Senate candidates spar at forum in synagogue
Menendez, Kyrillos see eye to eye on Israel, but on little else
Sen. Robert Menendez (D-NJ), left, shakes hands with his Republican opponent, State Sen. Joseph Kyrillos (R-Dist. 13), at Temple Beth Shalom in Livingston. Photo by Robert Wiener
October 24, 2012
Agreeing over support of Israel, but disagreeing on several domestic issues, the two leading candidates for United States senator from New Jersey took turns explaining their views to the Jewish community.
Sen. Robert Menendez (D-NJ) and his challenger, State Sen. Joseph Kyrillos (R-Dist. 13), appeared separately at an Oct. 23 forum sponsored by the Community Relations Committee of the Jewish Federation of Greater MetroWest NJ at Temple Beth Shalom in Livingston.
Both spoke of the deep “friendship” between the United States and Israel before diverging on domestic issues.
“Twenty-three million are unemployed or have stopped looking for work altogether,” said Kyrillos in an opening statement. “Poverty is rising. People are wondering whether America is still a place of opportunity.”
He accused Menendez of “subscribing to the same kinds of economic policies that nearly bankrupted the state.”
Asked about Iran’s nuclear potential, Kyrillos told questioner Ken Rotter, cochair of the CRC’s government affairs committee, “The sanctions of course are essential and necessary, and my opponent has worked hard on this, but they appear to be too little too late…. Now everything is on the table.”
A half-hour later, Menendez took the podium, speaking of last year’s sanctions bill he coauthored aimed at slashing Iran’s oil revenues.
“The sanctions I offered have already seen effects,” he said, “with sharp decreases in purchases of Iranian oil and the value of its currency.”
Rotter’s cochair, Janice Schindler, asked both men what America’s role should be in the Syrian civil war.
President Bashar-el Assad “needs to go,” said Kyrillos. “He is one of the word’s great thugs, brutalizing people in the region…. We want democracy for people throughout the world, but of course we are justifiably nervous with regimes that are equally dangerous to the ones they replace.”
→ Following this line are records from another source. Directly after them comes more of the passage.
Lemma tasks_grow (s s' : sys) e j tk : inv s -> exec s e = Ok s' -> tasks s !! j = Some tk -> exists tk', tasks s' !! j = Some tk'.
Proof.
  intros Hinv H Hj. apply lookup_lt_is_Some. apply lookup_lt_Some in Hj. enough (length (tasks s) <= length (tasks s'))%nat by lia.
  destruct e as [tk'|i o|i k j' o|reply|ticks| |j' junk o|id srv|c]; simpl in H; try (simplify_outcome; simpl; lia).
  - injection H as <-. simpl. rewrite length_app. lia.
  - destruct (tasks s !! i) as [[r|w|a]|] eqn:Hi; [| | |simplify_outcome; lia].
    + apply read_effect in H as (Ha%advances_length & _). lia.
    + apply write_effect in H as (Ha%advances_length & _); [lia|done..].
    + apply alloc_effect in H as (Ha%advances_length & _); [lia|done..].
  - destruct (tasks s !! i) as [[r|w|a]|] eqn:Hi; try (simplify_outcome; lia).
    apply thread_cases in H as [->|(flag & ths & fr & _ & _ & _ & -> & _)]; [done|]. by rewrite length_insert.
  - injection H as <-. destruct (gc_queue s); [|done]. unfold gc_begin. by destruct (BlockResolver.GetAndResetDiscardedBlocks _) as [[] ?].
  - apply gc_effect in H as (-> & _). done.
Qed.

Definition writing (v : Z) (d : list Z) (i : nat) (s : sys) : Prop :=
  inv s /\ Forall proper (tasks s) /\ lone v (Some i) s /\
  exists w, tasks s !! i = Some (TWrite w) /\ IODesc.start_sector (w_iod w) = v /\ w_data w = d /\
    progress v d s (w_ret w) (frames w).

Lemma writing_step v d i (s s' : sys) e :
  0 <= v -> writing v d i s -> allowed s e -> avoids v e -> exec s e = Ok s' -> within (ctrl s') -> writing v d i s'.
Proof.
  intros Hv (Hinv & Hp & Hl & w & Hi & Hsec & Hd & Hpr) Hal Hav H Hw'.
  destruct (inv_exec _ _ _ _ Hinv Hal H Hw') as [Hinv' _].
  split_and!; [done|by apply (proper_step s s' e)|by apply (lone_step v _ s s' e)|].
  destruct (tasks_grow _ _ _ _ _ Hinv H Hi) as [tk' Hi'].
  destruct (exec_tasks _ _ _ _ _ Hinv H Hi') as [[_ ->]|(tk & Htk & Hor)].
  { apply lookup_lt_Some in Hi. lia. }
  rewrite Hi in Htk. injection Htk as <-. destruct (decide (stepping e = Some i)) as [He|He].
  2:{ destruct Hor as [->|[? _]]; [|done]. exists w. split_and!; [done..|]. apply (progress_aside v d i w s s' e); try done.
      eapply lone_aside; [done|]. intros j Hj [= ->]. done. }
  assert (exists w', tk' = TWrite w' /\ w_iod w' = w_iod w /\ w_data w' = w_data w ) as (w' & -> & Hiod & Hdata).
  { destruct Hor as [->|(_ & _ & Hsame & _)]; [by exists w|]. destruct tk' as [|w'|]; try done. exists w'. by destruct Hsame. }
  exists w'. split_and!; [done|congruence|congruence|].
  destruct e as [|i' o|i' k j o| | | | | |]; simplify_eq/=; rewrite Hi in H.
  - apply (progress_write _ _ i w o s s'); try done. by apply (Forall_lookup_1 _ _ _ _ Hp) in Hi.
  - apply (progress_thread _ i w o k j s s'); try done. by apply (Forall_lookup_1 _ _ _ _ Hp) in Hi.
Qed.

Lemma run_writing v d i (s s' : sys) es :
  0 <= v -> run fuel s es s' -> Forall (avoids v) es -> writing v d i s -> writing v d i s'.
Proof.
  intros Hv. induction 1 as [s|s e s1 es s2 Hal He Hw Hr IH]; intros Hav Hwr; [done|]. apply Forall_cons in Hav as [Hav Havs].
  apply IH; [done|]. eapply writing_step; eauto.
Qed.

(** ** The read *)

Definition read_ok (v : Z) (d : list Z) (s : sys) (r : read_task) : Prop :=
  match r_pc r with
  | RResolve => True
  | RSelect servers _ | RSend servers _ _ => entry_at s v = Some servers
  | RReply servers _ _ reply => entry_at s v = Some servers /\
      forall rep pl, reply = Some (MStorageOpReply rep pl) ->
        pl = d /\ StorageOpReplyMsg.res rep = kDeviceAlignment /\
        IODesc.get_op (StorageOpReplyMsg.iod rep) = OpType.kRead /\ IODesc.num_sectors (StorageOpReplyMsg.iod rep) = 1 /\
        IODesc.addr (StorageOpReplyMsg.iod rep) <> 0
  | RDone ret => ret = Value kDeviceAlignment /\ r_buf r = d
  end.

Lemma resolve_entry (s : sys) v blks r :
  entry_at s v = Some blks -> BlockResolver.blocks_in blks = map fst blks ->
  BlockResolver.ResolveBlock v (blk_res_ (disk s)) = Ok r -> r = Value blks.
Proof.
  unfold entry_at, BlockResolver.ResolveBlock, BlockResolver.entry. intros -> Hin H.
  apply bind_Ok in H as (? & _ & H). simpl in H. destruct blks as [|[b dirty] blks]; [done|]. simpl in *. destruct (_ =? _); [done|]. by injection H as <-.
Qed.

Lemma block_on_Ok id servers b : block_on id servers = Ok b -> ServerBlockInfo.mk id (addr_of b) ∈ map fst servers.
Proof.
  unfold block_on. intros H%deref_Ok. destruct (List.find _ _) as [[b' x]|] eqn:Hf; simplify_eq/=.
  apply find_some in Hf as [Hin Hid%Z.eqb_eq]. simpl in *. apply list_elem_of_In, in_map_iff. exists (b, x). split; [|done].
  destruct b. simpl in *. by subst.
Qed.

Lemma read_payload_all iod d cp :
  IODesc.num_sectors iod = 1 -> IODesc.addr iod <> 0 -> Z.of_nat (length d) = kDeviceAlignment -> read_payload iod d = Ok cp -> cp = Some d.
Proof.
  unfold read_payload. intros -> Ha Hd H. apply Z.eqb_neq in Ha. rewrite Ha in H. change (0 <? u32 (Z.shiftl 1 kSectorShift)) with true in H. simpl in H.
  simplify_outcome. by rewrite payload_all.
Qed.

Lemma read_own v d k r o (s s' : sys) r' :
  inv s -> settled v d s -> Z.of_nat (length d) = kDeviceAlignment ->
  proper (TRead r) -> IODesc.start_sector (r_iod r) = v -> tasks s !! k = Some (TRead r) -> read_step o k r s = Ok s' ->
  tasks s' !! k = Some (TRead r') -> read_ok v d s r -> read_ok v d s' r'.
Proof.
  intros Hinv (blks & He & Hin & Hc) Hd [Hiod Haddr] Hsec Hk H Hk' Hok.
  pose proof H as (_ & Hkeep & _)%read_effect. pose proof (keeps_entry s s' v Hkeep) as He'. unfold read_ok in *. rewrite He'. clear He' Hkeep.
  assert (forall r0, <[k := TRead r0]> (tasks s) !! k = Some (TRead r') -> r' = r0) as Hins.
  { intros r0. rewrite list_lookup_insert_eq by (by eapply lookup_lt_Some). by intros [= <-]. }
  unfold read_step in H. destruct (r_pc r) as [|servers ids|servers ids id|servers ids id reply|ret] eqn:Hpc.
  - apply bind_Ok in H as (res & Hres & [= <-]). apply Hins in Hk' as ->. rewrite Hsec in Hres.
    by rewrite (resolve_entry _ _ _ _ He Hin Hres).
  - destruct ids as [|id ids]; [injection H as <-; by apply Hins in Hk' as ->|]. apply bind_Ok in H as ([[id'|e] sc] & _ & [= <-]); by apply Hins in Hk' as ->.
  - apply bind_Ok in H as (b & Hb & H). apply bind_Ok in H as ([reply s1] & Hsend & [= <-]).
    pose proof (send_state _ _ _ _ _ _ _ Hsend) as [_ Ht]. unfold set_task in Hk'. simpl in Hk'. rewrite Ht in Hk'. apply Hins in Hk' as ->.
    split; [done|]. intros rep pl ->. rewrite He in Hok. injection Hok as <-. apply block_on_Ok in Hb. rewrite Forall_forall in Hc.
    destruct (send_read _ _ _ _ _ _ _ Hiod Hsend) as [_ Hrd]. destruct (Hrd rep pl) as (Hpl & Hres & Hi); [|done|].
    { apply (mapped_usable s v (ServerBlockInfo.mk id (addr_of b))); [done..|]. by rewrite (entry_mapped _ _ _ He Hin). }
    rewrite (Hc _ Hb) in Hpl. injection Hpl as <-. destruct Hiod as (Hop & Hn & _). rewrite Hi. by split_and!.
  - destruct Hok as [Hserv Hrep]. apply bind_Ok in H as ([[res cp] d1] & Hr & H). destruct res as [n|e].
    + injection H as <-. apply Hins in Hk' as ->. apply reply_value in Hr as (rep & pl & [-> _] & -> & Hrp). destruct (Hrep _ _ eq_refl) as (-> & Hres & Hop & Hn & Ha).
      apply (read_payload_all _ d cp Hn Ha Hd) in Hrp as ->; [|done]. simpl. by rewrite Hres.
    + apply bind_Ok in H as (d2 & _ & [= <-]). by apply Hins in Hk' as ->.
  - injection H as <-. rewrite Hk in Hk'. injection Hk' as <-. by rewrite Hpc.
Qed.

Definition reading (v : Z) (d : list Z) (k : nat) (s : sys) : Prop :=
  inv s /\ Forall proper (tasks s) /\ lone v None s /\ settled v d s /\
  exists r, tasks s !! k = Some (TRead r) /\ IODesc.start_sector (r_iod r) = v /\ read_ok v d s r.

Lemma reading_step v d k (s s' : sys) e :
  0 <= v -> Z.of_nat (length d) = kDeviceAlignment ->
  reading v d k s -> allowed s e -> avoids v e -> exec s e = Ok s' -> within (ctrl s') -> reading v d k s'.
Proof.
  intros Hv Hd (Hinv & Hp & Hl & Hs & r & Hk & Hsec & Hok) Hal Hav H Hw'.
  destruct (inv_exec _ _ _ _ Hinv Hal H Hw') as [Hinv' _].
  assert (aside v s e) as Has by (by eapply lone_aside). assert (unmapping v s) as Hum by (by eapply lone_unmapping).
  split_and!; [done|by apply (proper_step s s' e)|by apply (lone_step v _ s s' e)|by apply (settled_aside v d s s' e)|].
  destruct (tasks_grow _ _ _ _ _ Hinv H Hk) as [tk' Hk'].
  destruct (exec_tasks _ _ _ _ _ Hinv H Hk') as [[_ ->]|(tk & Htk & Hor)].
  { apply lookup_lt_Some in Hk. lia. }
  rewrite Hk in Htk. injection Htk as <-. pose proof (entry_aside _ _ _ _ Hinv Hp Hv H Has) as He. destruct Hor as [->|(Hst & _ & Hsame & _)].
  - exists r. split_and!; [done..|]. unfold read_ok in *. by rewrite He.
  - destruct tk' as [r'| |]; try done. exists r'. simpl in Hsame. split_and!; [done|congruence|].
    destruct e as [|i' o|i' k' j o| | | | | |]; simplify_eq/=; rewrite Hk in H.
    + apply (read_own _ d k r o s s'); try done. by apply (Forall_lookup_1 _ _ _ _ Hp) in Hk.
    + injection H as <-. rewrite Hk in Hk'. by injection Hk' as <-.
Qed.

Lemma run_reading v d k (s s' : sys) es :
  0 <= v -> Z.of_nat (length d) = kDeviceAlignment -> run fuel s es s' -> Forall (avoids v) es ->
  reading v d k s -> reading v d k s'.
Proof.
  intros Hv Hd. induction 1 as [s|s e s1 es s2 Hal He Hw Hr IH]; intros Hav Hrd; [done|]. apply Forall_cons in Hav as [Hav Havs].
  apply IH; [done|]. eapply reading_step; eauto.
Qed.

(** ** Both *)

Lemma run_proper (s s' : sys) es : run fuel s es s' -> inv s -> Forall proper (tasks s) -> Forall proper (tasks s').
Proof.
  induction 1 as [s|s e s1 es s2 Hal He Hw Hr IH]; intros Hinv Hp; [done|].
  apply IH; [by apply (inv_exec _ _ _ _ Hinv Hal He)|by apply (proper_step s s1 e)].
Qed.

(** A request that has just been submitted. *)
Lemma submitted (s s1 : sys) tk :
  inv s -> Forall proper (tasks s) -> allowed s (ESubmit tk) -> exec s (ESubmit tk) = Ok s1 -> within (ctrl s1) ->
  inv s1 /\ Forall proper (tasks s1) /\ tasks s1 !! length (tasks s) = Some tk /\
  (forall v oi, lone v oi s -> Some (length (tasks s)) = oi \/ ~ touches v tk -> lone v oi s1) /\
  (forall v, entry_at s1 v = entry_at s v) /\ (forall b, content s1 b = content s b).
Proof.
  intros Hinv Hp Hal H Hw. destruct (inv_exec _ _ _ _ Hinv Hal H Hw) as [Hinv1 _].
  pose proof (proper_step _ _ _ Hinv Hp Hal H) as Hp1. simpl in H. injection H as <-. split_and!; try done.
  - simpl. rewrite lookup_app_r by lia. by rewrite Nat.sub_diag.
  - intros v oi Hl Hor j tk' Hj Hne Ht. simpl in Hj. apply lookup_app_Some in Hj as [Hj|[Hlen Hj]]; [by eapply Hl|].
    apply list_lookup_singleton_Some in Hj as [Hj <-]. destruct Hor as [Hor|]; [|done]. exfalso. apply Hne. rewrite <- Hor. f_equal. lia.
Qed.

(** C1: A read that starts after a write of its sector has completed, and that
    completes itself, has returned the data written and the size of a block, and
    the write had succeeded - whatever else the disk does,
    in any interleaving of the threads: writes and allocations of other
    sectors, reads, garbage collection, statistics, retries, rejections and
    lost messages - as long as no other request writes that sector meanwhile. *)
Theorem read_your_writes policy junk cal kc mc n aff reply c d c0 sv es0 (s0 : sys) iod data es1 (s1 : sys) w iod' buf es2 (s2 : sys) r ret :
  0 <= n -> good c -> (forall m, reply = Some m -> Forall (fun i => registered c (ServerInfo.id i)) (RegisterVolumeReplyMsg.servers m)) ->
  create fuel policy junk cal kc mc n aff reply c = Ok (d, c0) -> within c0 ->
  run fuel (Sys d c0 sv [] []) es0 s0 ->
  (forall tk, tk ∈ tasks s0 -> touches (IODesc.start_sector iod) tk -> over tk) ->
  run fuel s0 (ESubmit (new_write iod data) :: es1) s1 -> Forall (avoids (IODesc.start_sector iod)) es1 ->
  tasks s1 !! length (tasks s0) = Some (TWrite w) -> frames w = [] ->
  IODesc.start_sector iod' = IODesc.start_sector iod ->
  run fuel s1 (ESubmit (new_read iod' buf) :: es2) s2 -> Forall (avoids (IODesc.start_sector iod)) es2 ->
  tasks s2 !! length (tasks s1) = Some (TRead r) -> r_pc r = RDone ret ->
  w_ret w = Some (Value kDeviceAlignment) /\ ret = Value kDeviceAlignment /\ r_buf r = data.
Proof.
  intros Hn Hgood Hids Hcr Hw0 Hrun0 Hbefore Hrun1 Hav1 Hi Hf Hsec Hrun2 Hav2 Hk Hpc.
  pose proof (create_inv _ _ _ _ _ _ _ _ _ _ _ _ sv Hn Hgood Hids Hcr Hw0) as Hinv. set (v := IODesc.start_sector iod) in *.
  pose proof (run_inv _ _ _ _ Hrun0 Hinv) as Hinv0. pose proof (run_proper _ _ _ Hrun0 Hinv (List.Forall_nil _)) as Hp0.
  inversion Hrun1 as [|? ? t1 ? ? Hal1 He1 Hw1 Hr1]; subst. pose proof Hal1 as (_ & (_ & _ & Hv) & Hlen). cbn [w_iod] in Hv. fold v in Hv. cbn [w_data] in Hlen.
  destruct (submitted _ _ _ Hinv0 Hp0 Hal1 He1 Hw1) as (Hi1 & Hp1 & Ht1 & Hl1 & _).
  assert (writing v data (length (tasks s0)) s1) as (Hinvw & Hpw & Hlw & w' & Hi' & _ & _ & Hpr).
  { apply (run_writing _ _ _ t1 _ es1); [done..|]. split_and!; [done..| |].
    - apply Hl1; [|by left]. intros j tk Hj _. apply Hbefore. by eapply list_elem_of_lookup_2.
    - eexists. split_and!; [done..|]. apply at_start; [by intros ?|constructor]. }
  rewrite Hi in Hi'. injection Hi' as <-. rewrite Hf in Hpr. inversion Hpr as [Hret Hset| | |].
  inversion Hrun2 as [|? ? t2 ? ? Hal2 He2 Hw2 Hr2]; subst.
  destruct (submitted _ _ _ Hinvw Hpw Hal2 He2 Hw2) as (Hi2 & Hp2 & Ht2 & Hl2 & Hen2 & Hc2).
  assert (reading v data (length (tasks s1)) s2) as (_ & _ & _ & _ & r' & Hk' & _ & Hok).
  { apply (run_reading _ _ _ t2 _ es2); [done..|]. split_and!; [done..| | |].
    - apply Hl2; [|right; by intros ?]. intros j tk Hj _ Ht. destruct (decide (j = length (tasks s0))) as [->|Hne]; [|eapply Hlw; [done|congruence|done]].
      rewrite Hi in Hj. by injection Hj as <-.
    - eapply settled_keep; [done..|]. intros b _ _. by apply Hc2.
    - eexists. by split_and!. }
  rewrite Hk in Hk'. injection Hk' as <-. unfold read_ok in Hok. rewrite Hpc in Hok. destruct Hok. by split_and!.
Qed.
End ReadYourWrites.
Menendez expressed concern about “weapons going to the most fundamentalist elements inside Syria,” and warned about overreaching in the Middle East.
“I do not want us to take our eyes off the prize of the security consequences we face as a nation and our ally Israel faces, which is Iran,” he said. “To believe we could have military intervention inside Syria as some suggest and at the same time be able to eliminate the threat Iran imposes with nuclear weapons is to clearly not understand the threat that is taking place.”
Asked whether he supports a Republican alternative to the Violence Against Women Act, which stalled after it was expanded to include gays, Native Americans, and illegal immigrants, Kyrillos demurred.
“I heard about these horror stories, I read about them,” said Kyrillos, referring to acts of domestic violence and sexual assault the legislation is meant to counter. “We must solve this.”
Menendez said he favors the inclusive protections Republican House members had stripped from the Senate-backed bill. He suggested granting visas to immigrant victims of trafficking and domestic violence “so they can stay and testify against their attackers.”
The candidates expressed opposing views of the Affordable Health Care Act. But even as he said that the controversial legislation known as Obamacare “comes at a very, very high cost to the country,” Kyrillos said, “I know there are things that are noble that are part of it…such as not denying insurance to people with pre-existing medical conditions.”
Menendez said he supports the law.
Speaking about taxation, Kyrillos said he refused to sign conservative lobbyist Grover Norquist’s no-new-taxes pledge.
“I am probably one of the few Republicans in America that has not done that,” he said. “I have to be independent. I cannot have someone looking over my shoulder saying, ‘This loophole is really a tax increase.’ My pledge is to the people of the state and the Constitution of the United States. I have taken some bumps and bruises along the way, but I feel very liberated by it.”
Menendez spoke of closing tax loopholes.
“I don’t think we need to give Big Oil $24 billion of our collective money when they will make $1 trillion in profits over the next decade. I don’t think we need to give $6 billion to a handful of big agri-farmers for ethanol subsidies,” he said.
Both men were asked whether they disagreed with any views held by the presidential candidates at the top of their tickets.
“I consider myself pro-choice,” said Kyrillos. “I believe there are reasonable restrictions and constraints. I believe in parental notice” before an underage teenager can obtain an abortion. “I don’t like partial-birth abortion,” he added, “but I believe it is everybody’s choice in the way they conduct their own lives.”
Menendez said he took to the floor of the Senate to criticize President Barack Obama’s 2009 address in Cairo, when the president cited the Nazi Holocaust as justification for Israel’s existence.
“While the Holocaust may have been the defining moment in the history of the Jewish people, it was not the reason for Israel’s right to exist, which goes back millennia to Abraham and Sarah and a long history of the Jewish people in the Holy Land,” Menendez said.